Downtown Arlington business Magic Shears will again be collecting donations to help cancer patients and their families get through chemotherapy.

This is the 15th year that owners of Magic Shears have held the donation collection in honor of their son who passed away due to cancer.

“It actually started out with a friend of Cameron’s,” who brought items to a cancer program, said Debbie Howell, Cameron’s mother and co-owner of Magic Shears.

“After that we decided to donate to Cascade Valley Hospital because that’s where Cameron went and we have our business here,” she said.

The donation drive is open now through Dec. 20.

They collect items to keep cancer patients warm or activities to help them pass the time.

“When you’re doing chemo you’re really cold, so our son always wanted to have a little blanket,” said Howell.

As part of the donation collection, Howell said she usually gets homemade quilts.
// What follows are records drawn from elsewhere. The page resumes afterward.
Lemma rebuild_spec B b :
  bare (orders b) (active_levels b) B -> zlen (active_levels b) = total mid tk -> zlen (slots (orders b)) <= NONE ->
  (forall t e, In e (B t) -> os_side e.2 = side_u8 Buy \/ os_side e.2 = side_u8 Sell) ->
  (forall t, ~ 0 <= t < total mid tk -> B t = []) ->
  exists b', rebuild_occupancy b = Ok b' /\ half (total mid tk) B b' /\ reoccupied b b'.
Proof.
  intros Hb Hl Hcap Hsd Hout. pose proof (total_bounds mid tk Hcfg) as Htot. unfold NONE in Htot. unfold rebuild_occupancy. rewrite Hl, wrap_u32_id by width_lia.
  destruct (Occupancy_new_spec (total mid tk) ltac:(width_lia)) as (o & Eo & Ho & Hn & Hm). rewrite Eo. cbn [mbind Res_bind].
  assert (H0 : half 0 B (set_occ b o o)).
  { split; cbn; [|done|].
    - intros t Ht. replace (t <? 0) with false by lia. apply Hb. lia.
    - intros sd. assert (occ_of sd (set_occ b o o) = o) as -> by (by destruct sd). split; [done|]. split; [done|]. intros t. rewrite Hm. split; [done|].
      intros [Ht Hz]. rewrite Hout in Hz by lia. cbn in Hz. lia. }
  assert (Hloop : forall n k b1, half k B b1 -> reoccupied b b1 -> 0 <= k -> k + Z.of_nat n = total mid tk ->
    exists b', rfold rebuild_level b1 (zrange k (total mid tk)) = Ok b' /\ half (total mid tk) B b' /\ reoccupied b b').
  { induction n as [|n IH]; intros k b1 Hk Hr1 Hk0 Hn'.
    - rewrite zrange_empty by lia. exists b1. replace (total mid tk) with k by lia. done.
    - assert (zrange k (total mid tk) = k :: zrange (k + 1) (total mid tk)) as ->.
      { unfold zrange. replace (total mid tk - k) with (Z.succ (Z.of_nat n)) by lia. rewrite (seqZ_cons k) by lia. do 2 f_equal; lia. }
      cbn [rfold]. assert (Eo1 : orders b1 = orders b) by (destruct Hr1 as (? & ? & ? & ->); done).
      destruct (rebuild_level_spec k B b1) as (b2 & E2 & Hk2 & Hr2); try (rewrite ?Eo1; done || apply Hb || apply Hsd); [lia|].
      rewrite E2. cbn [mbind Res_bind]. apply (IH (k + 1)); [done | by eapply reoccupied_trans | lia | lia]. }
  apply (Hloop (Z.to_nat (total mid tk)) 0); [done | by exists (active_levels b), o, o | lia | lia].
Qed.

(** ** A restored book *)

Lemma flat_map_orders (A : ABook) ts : flat_map (fun t => map order_of (A t)) ts = map order_of (flat_map A ts).
Proof. induction ts as [|t ts IH]; [done|]. cbn. by rewrite IH, map_app. Qed.

Lemma flat_map_handles (A : ABook) ts : flat_map (fun t => handles (A t)) ts = handles (flat_map A ts).
Proof. induction ts as [|t ts IH]; [done|]. cbn. unfold handles in *. by rewrite IH, map_app. Qed.

Lemma new_state c n m b : Orderbook_new c n m = Ok b -> state b = Normal.
Proof. unfold Orderbook_new. intros E. by res_inv. Qed.

Section Book.
Variables (A : ABook) (fl : list Z) (b : Orderbook).
Hypothesis Hi : book_inv mid tk A fl b.

(** The queues of the restored book. *)
Definition thawed : ABook := fun t => map (thaw t) (A t).

Lemma in_thawed t x : In x (thawed t) <-> exists e, In e (A t) /\ x = thaw t e.
Proof. unfold thawed. rewrite in_map_iff. split; intros (e & ? & ?); eauto. Qed.

(** The slab with the orders and the free list of the checkpoint. *)
Lemma restore_slab_spec os0 :
  slots os0 = replicate (length (slots os0)) OrderSlot_default -> bump_next os0 = bump_next (orders b) -> bump_next os0 <= zlen (slots os0) -> zlen (slots os0) <= NONE ->
  let bump := bump_next (orders b) in
  exists os1 os2, cfold (restore_order bump) (os0, marks bump []) (flat_map (fun t => map order_of (A t)) (ticks mid tk)) = Ok (Valid (os1, marks bump (queued mid tk A))) /\
    cfold (restore_free InvalidFreeList bump (marks bump (queued mid tk A))) (marks bump []) fl = Ok (Valid (marks bump fl)) /\
    untracked (marks bump (queued mid tk A)) (marks bump fl) = false /\ restore_free_handles os1 fl = Ok os2 /\
    slab_inv os2 fl /\ bump_next os2 = bump /\ zlen (slots os2) = zlen (slots os0) /\ (forall t e, In e (A t) -> pending os2 e) /\
    (forall h s, vget (slots os2) h = Some s -> ~ In h (queued mid tk A) -> is_active s = false).
Proof.
  intros Hdef Hb Hcap Hnone bump. pose proof (bk_core _ _ _ _ _ Hi) as Hc. pose proof (c_links _ _ _ _ _ Hc) as Hlk. pose proof (c_slab _ _ _ _ _ Hc) as Hsl.
  assert (Hq : forall h, In h (queued mid tk A) <-> live (orders b) fl h) by (intros; by apply queued_live).
  assert (Hqn : NoDup (queued mid tk A)) by (apply (all_handles_nodup _ _ _ _ Hlk), zrange_nodup).
  unfold queued in *. rewrite flat_map_orders, flat_map_handles in *. set (es := flat_map A (ticks mid tk)) in *.
  assert (Hes : forall e, In e es <-> exists t, In e (A t)).
  { intros e. unfold es. rewrite in_flat_map. split; [intros (t & _ & He); eauto|]. intros [t He]. exists t. split; [|done].
    apply in_zrange, (core_slot_range mid tk Hcfg A fl b t e Hc He). }
  destruct (restore_orders_spec bump es os0 []) as (os1 & E1 & F1 & P1); [|lia|done|].
  { intros e [t He]%Hes. split; [by apply (c_live _ _ _ _ _ Hc t) | by apply (lk_side _ _ _ Hlk t)]. }
  destruct (restore_free_handles_spec os1 fl) as (os2 & E2 & Hs2 & Hb2 & Hl2 & _).
  { apply Hsl. } { rewrite (fr_bump _ _ _ F1), Hb. apply Hsl. } { rewrite (fr_bump _ _ _ F1), (fr_len _ _ _ F1), Hb. pose proof (si_bump _ _ Hsl). unfold bump in *. lia. } { by rewrite (fr_len _ _ _ F1). }
  pose proof (fun P HP => restore_fold_keeps P _ HP _ _ E2) as K. cbn [slots] in K.
  exists os1, os2. split; [exact E1|]. split; [apply (cfold_free _ _ _ fl []); [|apply Hsl]|].
  { intros i Hin. split; [by apply (si_range _ _ Hsl)|]. intros [_ Hx]%Hq. done. }
  split; [apply marks_untracked; intros h Hh; destruct (in_dec Z.eq_dec h fl); [by right | left; by apply Hq]|].
  split; [exact E2|]. split; [done|]. split; [rewrite Hb2, (fr_bump _ _ _ F1); done|]. split; [rewrite Hl2; apply F1|].
  assert (Hrev : forall h, In h (reverse fl) <-> In h fl) by (intros h; by rewrite <- !list_elem_of_In, elem_of_reverse). split.
  - intros t e He. unfold pending. rewrite (proj1 (K (fun _ => True) ltac:(done) e.1)); [apply P1, Hes; eauto|]. rewrite Hrev.
    apply (c_live _ _ _ _ _ Hc t e He).
  - intros h s Hs Hn. assert (Hs1 : exists s1, vget (slots os1) h = Some s1) by (apply vget_is_some; apply vget_some_range in Hs; lia). destruct Hs1 as [s1 Hs1].
    destruct (proj2 (K (fun s => is_active s = false) ltac:(intros [] n; done) h) s1 Hs1) as (s' & Hs' & Ha); [|congruence].
    rewrite (fr_same _ _ _ F1 h Hn), Hdef in Hs1. apply vget_in, list_elem_of_In, elem_of_replicate in Hs1 as [-> _]. done.
Qed.

Lemma thawed_core b4 :
  compression b4 = the_map mid tk -> price_asc b4 = bands mid tk -> slab_inv (orders b4) fl -> bump_next (orders b4) = bump_next (orders b) ->
  (forall t, seg (slots (orders b4)) NONE (thawed t) NONE) -> half (total mid tk) thawed b4 -> core mid tk thawed fl b4.
Proof.
  intros Hm Ha Hsl Hb Hseg Hh. pose proof (bk_core _ _ _ _ _ Hi) as Hc. pose proof (c_links _ _ _ _ _ Hc) as Hlk.
  assert (Hout : forall t, ~ 0 <= t < total mid tk -> thawed t = []) by (intros t Ht; unfold thawed; by rewrite (lk_out _ _ _ Hlk) by (by rewrite (c_len _ _ _ _ _ Hc))).
  assert (Hocc : forall sd, occ_ok mid tk sd (occ_of sd b4) thawed).
  { intros sd. destruct (hf_occ _ _ _ Hh sd) as (H1 & H2 & H3). split; [done|]. split; [done|]. intros t. rewrite H3. split; [by intros [_ ?]|]. intros Hz. split; [|done].
    destruct (Z_lt_ge_dec t (total mid tk)); [done|]. rewrite Hout in Hz by lia. cbn in Hz. lia. }
  split; [done | done | apply Hh | done | | | | apply (Hocc Buy) | apply (Hocc Sell)].
  - split.
    + intros t Ht. rewrite (hf_len _ _ _ Hh) in Ht. rewrite (hf_level _ _ _ Hh t Ht). by replace (t <? total mid tk) with true by lia.
    + intros t Ht. apply Hout. by rewrite <- (hf_len _ _ _ Hh).
    + done.
    + intros t e (x & _ & ->)%in_thawed. done.
    + intros t. unfold thawed. rewrite thaw_handles. apply Hlk.
    + intros t e (x & Hx & ->)%in_thawed. exact (lk_qty _ _ _ Hlk t x Hx).
    + intros t. unfold thawed. rewrite zsum_erem_thaw. apply Hlk.
    + intros t e (x & Hx & ->)%in_thawed. exact (lk_side _ _ _ Hlk t x Hx).
  - intros t e (x & Hx & ->)%in_thawed. destruct (c_live _ _ _ _ _ Hc t x Hx) as [Hr Hf]. split; [by rewrite Hb | done].
  - intros t e (x & Hx & ->)%in_thawed. exact (c_px _ _ _ _ _ Hc t x Hx).
Qed.

Lemma thawed_sum f : (forall t e, f (thaw t e) = f e) -> book_sum mid tk f thawed = book_sum mid tk f A.
Proof. intros Hf. unfold book_sum. apply zsum_ext. intros t _. unfold thawed. rewrite zsum_map. by apply zsum_ext. Qed.

Lemma thawed_inv b4 :
  core mid tk thawed fl b4 -> bump_next (orders b4) = bump_next (orders b) -> reg_inv (users b4) -> (forall u, orders_of (users b4) u = orders_of (users b) u) ->
  (forall h s, vget (slots (orders b4)) h = Some s -> ~ In h (queued mid tk A) -> is_active s = false) ->
  (forall sd, best_ok sd thawed (best_tick sd b4) (best_px sd b4)) -> book_inv mid tk thawed fl b4.
Proof.
  intros Hc4 Hb Hr Hu Hd Hbest. split; [done | | | | done | done |].
  - intros h Hl. assert (Hl' : live (orders b) fl h) by (destruct Hl; split; [by rewrite <- Hb | done]). destruct (bk_queued _ _ _ _ _ Hi h Hl') as (t & s & Hs).
    exists t, (thaw t (h, s)).2. apply in_thawed. by exists (h, s).
  - intros h s Hs Hl. apply (Hd h s Hs). intros Hq%(queued_live mid tk Hcfg A fl b h Hi). apply Hl. destruct Hq. split; [by rewrite Hb | done].
  - intros t e (x & Hx & ->)%in_thawed. split; [apply thaw_active | exact (proj2 (bk_order _ _ _ _ _ Hi t x Hx))].
  - intros u. rewrite Hu, (bk_users _ _ _ _ _ Hi). symmetry. by apply thawed_sum.
Qed.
However, Skagit Regional Health doesn’t take anything homemade so she has started donating to Everett cancer clinics in addition to Arlington’s hospital.

Many of the donations she receives are meant to help people pass the time, she said.

“Going to the different hospitals when our son was sick there wasn’t that much for them to do,” she said.

Often families bring a number of small items that can help provide some activity.

“I collect small activities things like puzzles, books, coloring books and crayons,  and journals,” said Howell.

Howell said that she wants cancer patients to have as easy a time as possible in the hospital.

“I want them to be at ease and as comfortable as they can be,” she said.

The collection drive often brings in many items to the local barbershop.

“We empty out our bin a couple of times and then bring it up to the hospital before Christmas so they can have a Christmas present,” said Howell.

She said that there’s many people in the community who have dealt with a loved one who went through cancer.

“There’s hardly anyone I know that hasn’t had to deal with cancer in some way,” she said.

Howell hopes that families will continue to bring whatever they can.

“Take your kids to the Dollar Store and get a coloring book and crayons and let them know where it is going toward,” she said.

“I’m just trying to bring a little comfort to patients while they’re getting cancer treatments,” she said.

Magic Shears is at 306 N. Olympic Ave., No. 1339, Arlington.